Print word for word the first line of the records below and every following line through the one containing "Python values that"; print nothing else.

[Stored items]

──────────────────────────────

(** * simplechat: the Inference Service and the Edge Relay

    A shallow embedding of the two request handlers of the repository:

    - [src/api/main.py]: the FastAPI endpoint [run_inference] (POST /infer),
      which forwards a conversation to the Bedrock runtime and shapes the
      answer into an [InferenceResponse];
    - [src/lambda/index.py]: the API Gateway handler [lambda_handler], which
      relays a request to the Inference Service and maps the outcome to a
      status code.

    Python values that cross a JSON boundary are modelled by [json]; Python
    exceptions by [exn], threaded through the [result] monad; the libraries
    the handlers call (boto3, requests, the json codec, pydantic's string
    validation, the builtin [str]) are Section variables.  The [print]
    calls of the source only log and are left out, except where evaluating
    their argument can raise. *)

From Stdlib Require Import ZArith Ascii String Floats.PrimFloat Lia.
From stdpp Require Import base option gmap strings list pretty.

Set Warnings "-register-all,-inexact-float".
Local Open Scope Z_scope.

(* ===================================================================== *)
(** * Python values and exceptions                                        *)
(* ===================================================================== *)

Module Py.

(** What [json.loads] produces, and what [json.dumps] accepts: [None],
    [bool], [int], [float], [str], [list] and [dict] with [str] keys. *)
Inductive json : Type :=
| JNull
| JBool (b : bool)
| JInt (n : Z)
| JFloat (f : PrimFloat.float)
| JStr (s : string)
| JList (l : list json)
| JDict (d : gmap string json).

(** [type(v).__name__], as it appears in the interpreter's messages. *)
Definition type_name (v : json) : string :=
  match v with
  | JNull => "NoneType"
  | JBool _ => "bool"
  | JInt _ => "int"
  | JFloat _ => "float"
  | JStr _ => "str"
  | JList _ => "list"
  | JDict _ => "dict"
  end.

(** [bool(v)]: the truth value tested by [if v], [not v] and [v or w]. *)
Definition truthy (v : json) : bool :=
  match v with
  | JNull => false
  | JBool b => b
  | JInt n => negb (Z.eqb n 0)
  | JFloat f => negb (PrimFloat.eqb f 0%float)
  | JStr s => negb (String.eqb s EmptyString)
  | JList l => match l with [] => false | _ :: _ => true end
  | JDict d => match map_to_list d with [] => false | _ :: _ => true end
  end.

Definition is_dict (v : json) : bool :=
  match v with JDict _ => true | _ => false end.

Definition is_list (v : json) : bool :=
  match v with JList _ => true | _ => false end.

Definition is_none (v : json) : bool :=
  match v with JNull => true | _ => false end.

(** The exception classes the two handlers can meet.  [ClientError] is
    botocore's, [RequestException] stands for requests' base class and all
    its subclasses, [Exception_] for any other subclass of [Exception];
    each carries what [str] prints for it. *)
Inductive exn : Type :=
| ClientError (msg : string)
| RequestException (msg : string)
| ValueError (msg : string)
| KeyError (key_repr : string)
| IndexError (msg : string)
| TypeError (msg : string)
| AttributeError (msg : string)
| Exception_ (msg : string).

(** [str(error)]. *)
Definition str_exn (e : exn) : string :=
  match e with
  | ClientError msg | RequestException msg | ValueError msg
  | KeyError msg | IndexError msg | TypeError msg
  | AttributeError msg | Exception_ msg => msg
  end.

(** The exceptions the interpreter and the json codec raise themselves:
    none of them is botocore's or requests'. *)
Definition builtin_exn (e : exn) : Prop :=
  match e with
  | ClientError _ | RequestException _ => False
  | _ => True
  end.

(** A computation that returns or raises. *)
Inductive result (A : Type) : Type :=
| Return (a : A)
| Raise (e : exn).
Arguments Return {A} a.
Arguments Raise {A} e.

Definition bind {A B : Type} (c : result A) (k : A -> result B) : result B :=
  match c with
  | Return a => k a
  | Raise e => Raise e
  end.

Notation "'let*' x ':=' c 'in' k" := (bind c (fun x => k))
  (at level 10, x name, c at level 100, k at level 200, only parsing).

(** [repr] of a dictionary key written as a literal in the source (no
    quote or escape inside), which is what [str(KeyError(key))] prints. *)
Definition key_repr (key : string) : string := "'" +:+ key +:+ "'".

(** [obj.get(key)]: [dict.get], an [AttributeError] on anything else. *)
Definition get (obj : json) (key : string) : result json :=
  match obj with
  | JDict d => Return (default JNull (d !! key))
  | _ => Raise (AttributeError
                  ("'" +:+ type_name obj +:+ "' object has no attribute 'get'"))
  end.

(** [obj.get(key, dflt)]. *)
Definition get_default (obj : json) (key : string) (dflt : json) : result json :=
  match obj with
  | JDict d => Return (default dflt (d !! key))
  | _ => Raise (AttributeError
                  ("'" +:+ type_name obj +:+ "' object has no attribute 'get'"))
  end.

(** [obj[key]] for a [str] key. *)
Definition getitem (obj : json) (key : string) : result json :=
  match obj with
  | JDict d =>
      match d !! key with
      | Some v => Return v
      | None => Raise (KeyError (key_repr key))
      end
  | JList _ => Raise (TypeError "list indices must be integers or slices, not str")
  | JStr _ => Raise (TypeError "string indices must be integers, not 'str'")
  | _ => Raise (TypeError ("'" +:+ type_name obj +:+ "' object is not subscriptable"))
  end.

(** [obj[0]]. *)
Definition getitem0 (obj : json) : result json :=
  match obj with
  | JList l =>
      match l with
      | v :: _ => Return v
      | [] => Raise (IndexError "list index out of range")
      end
  | JStr s =>
      match s with
      | String c _ => Return (JStr (String c EmptyString))
      | EmptyString => Raise (IndexError "string index out of range")
      end
  | JDict _ => Raise (KeyError "0")
  | _ => Raise (TypeError ("'" +:+ type_name obj +:+ "' object is not subscriptable"))
  end.

(** [key in obj] for a [str] key: key membership in a dict, element
    membership in a list, substring test in a str. *)
Definition contains (key : string) (obj : json) : result bool :=
  match obj with
  | JDict d => Return (bool_decide (is_Some (d !! key)))
  | JList l =>
      Return (existsb (fun v => match v with
                                | JStr s => String.eqb key s
                                | _ => false
                                end) l)
  | JStr s => Return (bool_decide (is_Some (String.index 0 key s)))
  | _ => Raise (TypeError ("argument of type '" +:+ type_name obj
                           +:+ "' is not iterable"))
  end.

(** [json.loads(v)] over a decoder [loads] of text: a [TypeError] unless
    [v] is text, a [JSONDecodeError] (a [ValueError]) when it does not
    decode. *)
Definition json_loads_value (loads : string -> string + json) (v : json)
  : result json :=
  match v with
  | JStr s =>
      match loads s with
      | inr body => Return body
      | inl msg => Raise (ValueError msg)
      end
  | _ => Raise (TypeError ("the JSON object must be str, bytes or bytearray, not "
                           +:+ type_name v))
  end.

End Py.

(* ===================================================================== *)
(** * The Inference Service: src/api/main.py                              *)
(* ===================================================================== *)

Module Api.
Import Py.

(** [class ChatMessage(BaseModel)]: [role] is any [str]. *)
Record ChatMessage : Type := mkChatMessage {
  role : string;
  content : string
}.

(** [class InferenceRequest(BaseModel)]. *)
Record InferenceRequest : Type := mkInferenceRequest {
  message : string;
  conversationHistory : list ChatMessage
}.

(** [class InferenceResponse(BaseModel)]; the three optional fields
    default to [None].  [updatedHistory] is its field [conversationHistory],
    a name the request has taken here. *)
Record InferenceResponse : Type := mkInferenceResponse {
  success : bool;
  response : option string;
  updatedHistory : option (list ChatMessage);
  error : option string
}.

(** One call of [invoke_model], with its keyword arguments. *)
Record invocation : Type := mkInvocation {
  modelId : string;
  body : string;
  contentType : string
}.

(** The boto3 [bedrock-runtime] client: [invoke_model] followed by
    [response['body'].read()] yields the raw response body or raises. *)
Record client : Type := mkClient {
  invoke_model : invocation -> result string
}.

(** What the module imports and reads from its process: [os.environ],
    [boto3.client(service_name, region_name=...)], [json.loads] on text
    ([inl] carries the message of its decode error), [json.dumps], and
    pydantic's validation of a value given for a [str] field (the string it
    stores, or a [ValidationError]). *)
Record Platform : Type := mkPlatform {
  environ : gmap string string;
  boto3_client : string -> string -> result client;
  json_loads : string -> string + json;
  json_dumps : json -> string;
  pydantic_str : json -> result string
}.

──────────────────────────────

[Solution for this task]
(** * simplechat: the Inference Service and the Edge Relay

    A shallow embedding of the two request handlers of the repository:

    - [src/api/main.py]: the FastAPI endpoint [run_inference] (POST /infer),
      which forwards a conversation to the Bedrock runtime and shapes the
      answer into an [InferenceResponse];
    - [src/lambda/index.py]: the API Gateway handler [lambda_handler], which
      relays a request to the Inference Service and maps the outcome to a
      status code.

    Python values that cross a JSON boundary are modelled by [json]; Python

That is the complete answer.